Des 27 projets auxquels le nouveau ministre des Finances Bill Morneau doit s’attaquer, plusieurs comportent des changements importants à la fiscalité des particuliers. Et du coup, à la planification que les conseillers feront avec leurs clients.

« Il s’agit surtout de mesures qui ne sont pas encore définies, mais qui donnent un aperçu de la direction prise par le gouvernement Trudeau », constate Luc Lacombe, associé en fiscalité du cabinet Raymond Chabot Grant Thornton. Il estime par ailleurs que plusieurs devraient être officialisées – et expliquées en détail – dans les prochaines semaines, afin qu’elles entrent en vigueur pour l’année fiscale 2016.

« On retrouve beaucoup de mesures du programme électoral, et je ne serais pas surpris que certaines se retrouvent dans un minibudget déposé avant les Fêtes », dit le fiscaliste. Ce serait le cas notamment pour les plus importantes relativement au conseil financier, qui tablent sur une refonte de plusieurs programmes fiscaux.

Bill Morneau

EXIT LA PUGE

Ainsi, le ministère fédéral des Finances doit faire le ménage dans les programmes ciblant les enfants, en abolissant notamment la Prestation universelle pour la garde d’enfants (PUGE) et en établissant une nouvelle Allocation canadienne aux enfants.

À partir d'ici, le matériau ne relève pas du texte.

(** C9.  With an [interp_kind] that is neither "linear" nor "cubic",
    [make_collapsed_image] returns exactly what it returns for "linear"
    (an exception included, so the invalid value itself is never the cause
    of one); once the grid and the chunk indices have been computed it logs
    the two warnings, which the call with "linear" does not; and where
    [griddata] succeeds on "linear" it returns an array. *)
Theorem invalid_interp_kind_falls_back
        (wave ADRx ADRy : vec) (xc yc : float) (xloc yloc : vec)
        (data mask : ndarray) (scale seeing_fac boxsize : float)
        (wrange : float * float) (nchunks : nat) (convolve_image : bool)
        (interp_kind : String.string) :
  interp_kind <> linear -> interp_kind <> cubic ->
  let out := run wave ADRx ADRy xc yc xloc yloc data mask scale seeing_fac
                 boxsize wrange nchunks convolve_image interp_kind in
  let lin := run wave ADRx ADRy xc yc xloc yloc data mask scale seeing_fac
                 boxsize wrange nchunks convolve_image linear in
  snd out = snd lin /\
  fst lin = [] /\
  (forall N ichunk,
      int_of_float (boxsize / scale) = Some N -> (0 <= N)%Z ->
      chunk_indices (wave_selection wave wrange) (ncol data) nchunks
      = Some ichunk ->
      fst out = [warning1; warning2] /\
      ((forall pts vals xg yg,
           griddata pts vals xg yg linear <> None) ->
       exists z, snd out = Some z)).
Proof.
  intros H1 H2 out lin. subst out lin run.
  pose proof (invalid_kind_true _ H1 H2) as Hinv.
  unfold make_collapsed_image.
  destruct (int_of_float (boxsize / scale)) as [N|].
  2: { split; [reflexivity|]. split; [reflexivity|].
       intros N ic E; discriminate. }
  destruct (Z.ltb_spec N 0) as [Hneg|Hpos].
  { split; [reflexivity|]. split; [reflexivity|].
    intros N' ic E HN. inversion E; lia. }
  unfold meshgrid. cbv zeta beta iota.
  destruct (chunk_indices _ _ _) as [ichunk|].
  2: { split; [reflexivity|]. split; [reflexivity|].
       intros N' ic _ _ E; discriminate. }
  rewrite Hinv. change (invalid_kind linear) with false. cbv iota.
  match goal with
  | |- context [collapse_chunks ?a ?b ?c ?d ?e ?f ?g ?h ?i ?j ?k ?l ?m ?n ?o ?p ?q linear] =>
      pose proof (fun Hg =>
                    collapse_chunks_total linear Hg f g h i j k l m n o p q)
        as Htot;
      destruct (collapse_chunks a b c d e f g h i j k l m n o p q linear)
        as [images|]
  end.
  - split; [reflexivity|]. split; [reflexivity|].
    intros N' ic _ _ _. split; [reflexivity|].
    intros _. eexists; reflexivity.
  - split; [reflexivity|]. split; [reflexivity|].
    intros N' ic _ _ _. split; [reflexivity|].
    intros Hg. now apply Htot in Hg.
Qed.

End Collaborators.

(** A selection that is not a run of consecutive indices: the truncated
    mean of the indices 0, 2, 3 is 1, an index that is not selected, while
    2 is nearer to their mean 5/3. *)
Example truncated_mean_of_scattered_indices :
  chunk_indices [true; false; true; true] 4 1 = Some [1].
Proof. reflexivity. Qed.

(** A call on two fibers and five wavelengths, three of them selected, cut
    in two chunks; the interpolator of this example hands back the positions
    it receives, so that the image of a chunk shows the shift applied to
    it.  The call returns an array. *)
Example chunk_shift_uses_nearest_index_witness :
  let ma_median_axis1 :=
    fun (chunk : list vec) (_ : list (list bool)) =>
      map (fun _ : vec => Some 1%float) chunk in
  let ma_normalise := fun l : list (option float) => l in
  let griddata :=
    fun (pts : list (float * float)) (_ : vec) (_ _ : list vec)
        (_ : String.string) => Some [map fst pts; map snd pts] in
  let Gaussian2DKernel := fun _ : float => tt in
  let convolve := fun (g : list vec) (_ : unit) => g in
  let wave := [3400; 3500; 3600; 3700; 5600]%float in
  let ADRx := [0; 0.5; 1; 1.5; 2]%float in
  let ADRy := [0; 0.25; 0.5; 0.75; 1]%float in
  let xloc := [0; 1]%float in
  let yloc := [0; 1]%float in
  let data := mkarray 2 5 [[1; 2; 3; 4; 5]; [1; 2; 3; 4; 5]]%float in
  let mask := mkarray 2 5 [[1; 1; 1; 1; 1]; [1; 1; 1; 1; 1]]%float in
  let wrange := (3470, 5540)%float in
  let ichunk := [1; 3] in
  let run :=
    make_collapsed_image ma_median_axis1 ma_normalise griddata unit
                         Gaussian2DKernel convolve in
  (exists z,
     run wave ADRx ADRy 0%float 0%float xloc yloc data mask
         0.25%float 1.8%float 0.5%float wrange 2 false linear
     = ([], Some z)) /\
  length ichunk = 2 /\
  (forall k, k < 2 ->
     let xi := nth k (array_split (selected_indices wave wrange 5) 2) [] in
     let i := nth k ichunk 0 in
     xi <> [] /\
     i = list_sum xi / length xi /\
     In i xi /\
     forall m : Z,
       (Z.abs (Z.of_nat (length xi) * Z.of_nat i - Z.of_nat (list_sum xi))
        <= Z.abs (Z.of_nat (length xi) * m - Z.of_nat (list_sum xi)))%Z) /\
  (forall (log : list String.string) (z : zarray),
     run wave ADRx ADRy 0%float 0%float xloc yloc data mask
         0.25%float 1.8%float 0.5%float wrange 2 false linear
     = (log, Some z) ->
     exists (N : nat) (image_list : list (list vec)),
       int_of_float (0.5 / 0.25)%float = Some (Z.of_nat N) /\
       length image_list = 2 /\
       layer0 z
       = map (map (fun v => if is_nan v then 0%float else v))
             (median_axis0 image_list N) /\
       forall k, k < 2 ->
         let sel := wave_selection wave wrange in
         let i := nth k ichunk 0 in
         let chunk :=
           nth k (array_split_axis1 (map (compress sel) (rows data)) 2) [] in
         let mchunk :=
           nth k (array_split_axis1 (map (compress sel) (rows mask)) 2) [] in
         let image :=
           ma_normalise
             (ma_median_axis1 chunk
                (map (map (fun m => (m <? 1e-8)%float)) mchunk)) in
         let S :=
           map2 (fun x y => ((x - nth i ADRx nan)%float,
                             (y - nth i ADRy nan)%float)) xloc yloc in
         let xgrid :=
           fst (meshgrid (linspace (0 - 0.5 / 2) (0 + 0.5 / 2) N)
                         (linspace (0 - 0.5 / 2) (0 + 0.5 / 2) N)) in
         let ygrid :=
           snd (meshgrid (linspace (0 - 0.5 / 2) (0 + 0.5 / 2) N)
                         (linspace (0 - 0.5 / 2) (0 + 0.5 / 2) N)) in
         let kind := if invalid_kind linear then linear else linear in
         let area := (np_pi * (0.75 * 0.75))%float in
         exists g : list vec,
           griddata (compress (map is_some image) S) (cat_somes image)
                    xgrid ygrid kind = Some g /\
           nth k image_list []
           = let grid_z :=
               map (map (fun v => (v * (0.25 * 0.25) / area)%float)) g in
             if false
             then convolve grid_z (Gaussian2DKernel (1.8 / 0.25 / 2.35)%float)
             else grid_z).
Proof.
  intros ma_median_axis1 ma_normalise griddata Gaussian2DKernel convolve
         wave ADRx ADRy xloc yloc data mask wrange ichunk run.
  split; [eexists; vm_compute; reflexivity|].
  exact (chunk_shift_uses_nearest_index
           ma_median_axis1 ma_normalise griddata unit Gaussian2DKernel convolve
           wave ADRx ADRy 0%float 0%float xloc yloc data mask
           0.25%float 1.8%float 0.5%float wrange 2 1 3 false linear ichunk
           eq_refl eq_refl).
Defined.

« On veut remplacer toutes les prestations actuelles par une seule, non imposable, ce qui va certainement simplifier les choses pour les parents », constate Dany Provost, directeur de la planification financière et fiscale à SFL.

Si ce dernier estime que les parents situés en haut de l’échelle salariale risquent de perdre les avantages consentis par la PUGE, il n’en reste pas moins que le gouvernement semble se montrer plus généreux avec les familles de la classe moyenne.

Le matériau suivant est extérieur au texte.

(** ** Index generator: what construction establishes *)

(** Every generator that [__init__] returns has a batch size between 0 and
    its number of samples, keeps the number of samples it was given, and
    starts with both counters at zero, so that resetting its counter changes
    nothing. *)
Theorem init_establishes_bounds (Generator : Type)
    (default_rng : Z -> Result Generator)
    (n_samples : Z) (batch_size : option Z) (num_updates : Z)
    (shuffle drop_last : bool) (seed : Z) (g : BaseIndexGenerator.t Generator) :
  BaseIndexGenerator.__init__ default_rng n_samples batch_size num_updates
    shuffle drop_last seed = Ok g ->
  0 <= BaseIndexGenerator._batch_size g <= BaseIndexGenerator._n_samples g /\
  BaseIndexGenerator._n_samples g = n_samples /\
  BaseIndexGenerator.counter _ g = 0 /\
  BaseIndexGenerator.n_epoch_generated _ g = 0 /\
  BaseIndexGenerator.reset_counter _ g = g.
Proof.
  unfold BaseIndexGenerator.__init__.
  destruct (Z.ltb_spec n_samples 0) as [| Hn]; [done |].
  destruct batch_size as [b |]; simpl.
  - destruct (Z.ltb_spec b 0) as [| Hb]; [done |].
    destruct (Z.gtb_spec b n_samples) as [Hgt | Hle]; simpl;
      destruct (default_rng seed) as [rng |]; simpl; try done;
      intros [= <-]; simpl; repeat split; lia.
  - destruct (default_rng seed) as [rng |]; simpl; [| done].
    intros [= <-]. simpl. repeat split; lia.
Qed.

Lemma init_establishes_bounds_witness :
  exists g,
    BaseIndexGenerator.__init__ BaseIndexGenerator.seed_as_state
      10 (Some 32) 5 true false 42 = Ok g /\
    0 <= BaseIndexGenerator._batch_size g <= BaseIndexGenerator._n_samples g.
Proof.
  eexists. split; [reflexivity |].
  apply (init_establishes_bounds Z BaseIndexGenerator.seed_as_state
           10 (Some 32) 5 true false 42). reflexivity.
Defined.

(** ** Operation ids stay fresh *)

(** [compute] keeps the invariant that every recorded operation id comes
    from the part of the random source already consumed; hence, when the
    source never repeats itself, the id it returns differs from the id of
    every record written before, in any log. *)
Theorem compute_keeps_ids_drawn (self : TrainDataNode.t) (operation : Key)
    (data_sample_keys : option (list Key))
    (local_state : option LocalStateRef) (shared_state : option SharedStateRef)
    (w : World) :
  ids_drawn w ->
  let r := TrainDataNode.compute self operation data_sample_keys
             local_state shared_state w in
  ids_drawn r.2 /\
  ((forall a b, urandom w a = urandom w b -> a = b) ->
   forall oid record,
     record ∈ train_log w oid ->
     composite_traintuple_id record ≠ local_key r.1.1).
Proof.
  intros Hinv. rewrite compute_spec. cbn zeta. simpl. split.
  - intros oid record. unfold train_log. simpl.
    destruct (decide (TrainDataNode.oid self = oid)) as [<- | Hne].
    + rewrite lookup_insert_eq. simpl. intros Hin.
      apply elem_of_app in Hin as [Hin | Hin].
      * destruct (Hinv _ _ Hin) as (k & Hk & Hid). exists k. split; [lia | done].
      * apply list_elem_of_singleton in Hin as ->. exists (drawn w).
        split; [lia | done].
    + rewrite lookup_insert_ne by done. intros Hin.
      destruct (Hinv _ _ Hin) as (k & Hk & Hid). exists k. split; [lia | done].
  - intros Hinj oid record Hin Heq.
    destruct (Hinv _ _ Hin) as (k & Hk & Hid).
    rewrite Hid in Heq. apply Hinj in Heq. lia.
Qed.

Lemma compute_keeps_ids_drawn_witness :
  ids_drawn
    (TrainDataNode.compute sample_node1 "train" None None None sample_world).2.
Proof.
  apply (compute_keeps_ids_drawn sample_node1 "train" None None None
           sample_world).
  intros oid record Hin. unfold train_log, sample_world in Hin. simpl in Hin.
  rewrite lookup_empty in Hin. by apply elem_of_nil in Hin.
Defined.

(** ** Rounds that fail *)

Lemma perform_round_loop_app self algo l1 l2 i round_idx nl sa w :
  Scaffold.perform_round_loop self algo (l1 ++ l2) i round_idx nl sa w
  = match Scaffold.perform_round_loop self algo l1 i round_idx nl sa w with
    | (Ok (nl', sa'), w1) =>
        Scaffold.perform_round_loop self algo l2 (i + length l1) round_idx
          nl' sa' w1
    | (Raise e, w1) => (Raise e, w1)
    end.
Proof.
  revert i nl sa w. induction l1 as [| n l1 IH]; intros i nl sa w.
  - simpl. by rewrite Nat.add_0_r.
  - cbn [app Scaffold.perform_round_loop length].
    destruct (match Scaffold._local_states self with
              | Some local_states => l <-! getitem local_states i;; Ok (Some l)
              | None => Ok None
              end) as [prev | e]; [| done].
    destruct (TrainDataNode.update_states _ _ _ _ _) as [[l s] w1].
    rewrite IH. by replace (S i + length l1)%nat with (i + S (length l1))%nat
      by lia.
Qed.

(** When the strategy holds fewer local states than there are nodes (nodes
    were added since the last round), [perform_round] raises [IndexError]
    and leaves the strategy as it was, without calling the aggregation node;
    but the nodes that come before the missing state have each received a
    record already, which is not taken back. *)
Theorem perform_round_too_few_local_states (self : Scaffold.t) (algo : Algo)
    (train_data_nodes : list TrainDataNode.t)
    (aggregation_node : AggregationNode.t) (round_idx : Z) (w : World)
    (local_states : list LocalStateRef) :
  Scaffold._local_states self = Some local_states ->
  (length local_states < length train_data_nodes)%nat ->
  NoDup (TrainDataNode.oid <$> train_data_nodes) ->
  exists w',
    Scaffold.perform_round self algo train_data_nodes aggregation_node
      round_idx w = (Raise IndexError, self, w') /\
    aggregate_tuples w' = aggregate_tuples w /\
    forall j n, train_data_nodes !! j = Some n ->
      train_log w' (TrainDataNode.oid n)
      = train_log w (TrainDataNode.oid n)
        ++ (if decide (j < length local_states)%nat
            then [round_record self algo n j (urandom w (drawn w + j)%nat)]
            else []).
Proof.
  intros Hls Hlen Hnodup. set (m := length local_states).
  rewrite <- (take_drop m train_data_nodes) in Hnodup.
  rewrite fmap_app in Hnodup.
  apply NoDup_app in Hnodup as (Hnodup1 & Hdisjoint & _).
  assert (Hm : length (take m train_data_nodes) = m)
    by (rewrite length_take; lia).
  destruct (perform_round_loop_spec self algo (take m train_data_nodes) 0
              round_idx [] [] w)
    as (w1 & Hrun & _ & _ & Hagg & _ & Hother & Hlogs); [| done |].
  { intros ls Hls'. rewrite Hls in Hls'. injection Hls' as <-. lia. }
  exists w1. split; [| split; [done |]].
  - unfold Scaffold.perform_round.
    rewrite <- (take_drop m train_data_nodes) at 1.
    rewrite perform_round_loop_app, Hrun, Hm. simpl.
    destruct (drop m train_data_nodes) as [| n rest] eqn:Hdrop.
    { apply (f_equal length) in Hdrop. rewrite length_drop in Hdrop.
      simpl in Hdrop. lia. }
    cbn [Scaffold.perform_round_loop]. rewrite Hls. unfold getitem.
    by rewrite (proj2 (lookup_ge_None local_states m)).
  - intros j n Hn. destruct (decide (j < m)%nat) as [Hj | Hj].
    + apply (Hlogs j n). by rewrite lookup_take_lt.
    + rewrite app_nil_r. apply Hother. intros Hin.
      apply (Hdisjoint _ Hin). apply list_elem_of_fmap_2.
      apply list_elem_of_lookup. exists (j - m)%nat.
      rewrite lookup_drop. by replace (m + (j - m))%nat with j by lia.
Qed.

« C’est ce que démontrent les simulations [fiscales]. Je trouve ça bien. La PUGE, ce n’était pas nécessaire pour les hauts salariés », souligne-t-il.

« On rétablit une certaine forme d’équité », soutient pour sa part Gaétan Veillette, planificateur financier chez Groupe Investors. Il estime que la refonte de ces programmes en un seul fera du bien. On conjuguera en effet la Prestation fiscale et le Supplément de la prestation nationale à la nouvelle allocation, tout en sabordant la PUGE.

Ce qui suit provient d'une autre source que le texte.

(** ** The pipeline loop, all passes *)

(** X17.  The pipelines the loop keeps, started from its initial state, have
    pairwise distinct names, none of them empty and none a reserved pipeline
    name, a recognized source type, and at least one output reference, all of
    them accepted-output names; the name set and the source set of the loop
    are the names and the source types of the kept pipelines; and the loop
    has added one status per declared pipeline. *)
Theorem kept_pipelines_well_formed (outputRefs : gset string)
    (statuses0 : list PipelineStatus.t) (declared : list PipelineSpec.t) :
  let st := range_fold (pipelineStep outputRefs) (mkPipelineLoop ∅ ∅ [] statuses0) declared in
  pipelineNames st = list_to_set (PipelineSpec.Name <$> normalizedPipelines st)
  ∧ logSources st = list_to_set (PipelineSpec.SourceType <$> normalizedPipelines st)
  ∧ NoDup (PipelineSpec.Name <$> normalizedPipelines st)
  ∧ Forall (λ p, wellFormedPipeline p
                 ∧ PipelineSpec.Name p ≠ DefaultAppPipelineName
                 ∧ PipelineSpec.Name p ≠ DefaultInfraPipelineName
                 ∧ ∀ r, r ∈ PipelineSpec.OutputRefs p → r ∈ outputRefs)
      (normalizedPipelines st)
  ∧ length (statusPipelines st) = length statuses0 + length declared.
Proof.
  induction declared as [|pipeline declared IH] using rev_ind.
  - simpl. split_and!; [done|done|constructor|constructor|lia].
  - cbn zeta in *. rewrite range_fold_snoc.
    set (st := range_fold _ _ declared) in *.
    destruct IH as (Hnames & Hsrc & Hnodup & Hall & Hlen).
    destruct (decide (passesChecks (pipelineNames st) pipeline
                      ∧ resolved outputRefs (PipelineSpec.OutputRefs pipeline) ≠ []))
      as [[Hpass Hkept]|Hnot].
    + destruct (pipelineStep_kept outputRefs st (length declared) pipeline Hpass Hkept)
        as (status & -> & _). simpl.
      destruct Hpass as (Hname & Happ & Hinfra & Huniq & _ & Hknown).
      rewrite !fmap_app, !list_to_set_app_L, !length_app. simpl. split_and!.
      * rewrite Hnames. set_solver.
      * rewrite Hsrc. set_solver.
      * apply NoDup_app. split_and!; [done| |apply NoDup_singleton].
        intros n Hn ->%list_elem_of_singleton. apply Huniq. rewrite Hnames.
        by apply elem_of_list_to_set.
      * apply Forall_app. split; [done|]. constructor; [|done].
        unfold wellFormedPipeline. simpl. split_and!; try done.
        intros r Hr. unfold resolved in Hr. by apply list_elem_of_filter in Hr as [? _].
      * lia.
    + destruct (pipelineStep_dropped outputRefs st (length declared) pipeline Hnot)
        as (status & -> & _). simpl. rewrite !length_app. simpl. split_and!; try done. lia.
Qed.

(** ** The normalizer, branch by branch *)

Lemma normalize_cases request namespace cluster normalized request' :
  normalizeLogForwarding GetSecret request namespace cluster = Some (normalized, request') →
  let spec := ForwardingSpecOf request in
  (bootstraps cluster spec = true ∧ normalized = bootstrapSpec
   ∧ ∃ forwarding, ForwardingRequest request = Some forwarding
       ∧ request'
         = mkRequest (Some (mkLogForwarding (Some (bootstrapStatus (Status forwarding))))) spec)
  ∨ (bootstraps cluster spec = false
     ∧ (isForwardingEnabled cluster = false ∨ ForwardingRequest request = None)
     ∧ normalized = mkForwardingSpec false [] [] ∧ request' = request)
  ∨ (bootstraps cluster spec = false ∧ isForwardingEnabled cluster = true
     ∧ is_Some (ForwardingRequest request)
     ∧ ∃ refs outputs status loop,
         gatherAndVerifyOutputRefs GetSecret spec emptyForwardingStatus = (refs, outputs, status)
         ∧ loop = range_fold (pipelineStep refs)
                    (mkPipelineLoop ∅ ∅ [] (StatusPipelines status)) (Pipelines spec)
         ∧ normalized
           = mkForwardingSpec (DisableDefaultForwarding spec) outputs (normalizedPipelines loop)
         ∧ request'
           = mkRequest
               (Some (mkLogForwarding
                  (Some (withStatusLogSources (sortedList (logSources loop))
                           (withStatusPipelines (statusPipelines loop) status)))))
               spec).
Proof.
  intros Hrun spec. subst spec. revert Hrun.
  unfold normalizeLogForwarding. fold (bootstraps cluster (ForwardingSpecOf request)).
  intros Hrun.
  destruct (bootstraps cluster (ForwardingSpecOf request)).
  - left. destruct (ForwardingRequest request) as [forwarding|]; [|done].
    injection Hrun as <- <-. split_and!; [done|done|]. by exists forwarding.
  - right. destruct (isForwardingEnabled cluster); simpl in Hrun.
    + destruct (ForwardingRequest request) as [forwarding|] eqn:Hreq.
      * right.
        destruct (gatherAndVerifyOutputRefs GetSecret (ForwardingSpecOf request)
                    emptyForwardingStatus) as [[refs outputs] status] eqn:Hgather.
        injection Hrun as <- <-. split_and!; [done|done|done|].
        exists refs, outputs, status. by eexists.
      * left. injection Hrun as <- <-. split_and!; [done|by right|done|done].
    + left. injection Hrun as <- <-. split_and!; [done|by left|done|done].
Qed.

« Je pense que c’est approprié, car il y a trop de mesures reliées à la famille. Un grand nombre de celles-ci nuisent aux bonnes relations entre ex-conjoints parce qu’ils ont de la difficulté à en comprendre les caractéristiques. Certains crédits sont partageables, d’autres ne le sont pas, ça impose une négociation difficile entre les parents. »

FINI LE FRACTIONNEMENT DU REVENU

Autre changement clé, la mise au rancart du fractionnement du revenu entre conjoints. On le maintient par contre pour les revenus de retraite.

« C’est une mesure qui s’adressait pour l’essentiel aux hauts salariés. Son abolition ne changera pas grand-chose pour les ménages qui déclaraient par exemple 100 000 $, répartis 60/40 entre les conjoints. De par la nature du programme, ceux qui déclaraient des revenus de 20 000 $ + 80 000 $ étaient avantagés par rapport aux couples déclarant 50 000 $ + 50 000 $ », explique Dany Provost.

Gaétan Veillette ajoute : « Le fédéral accepte le fractionnement du revenu pour un retraité de l’armée de 40 ans qui aurait un régime de pension agréé, mais un entrepreneur qui cotise à un REER collectif, lui, n’y a pas accès. » Abolir le fractionnement entre conjoints élimine donc certaines iniquités, estime-t-il.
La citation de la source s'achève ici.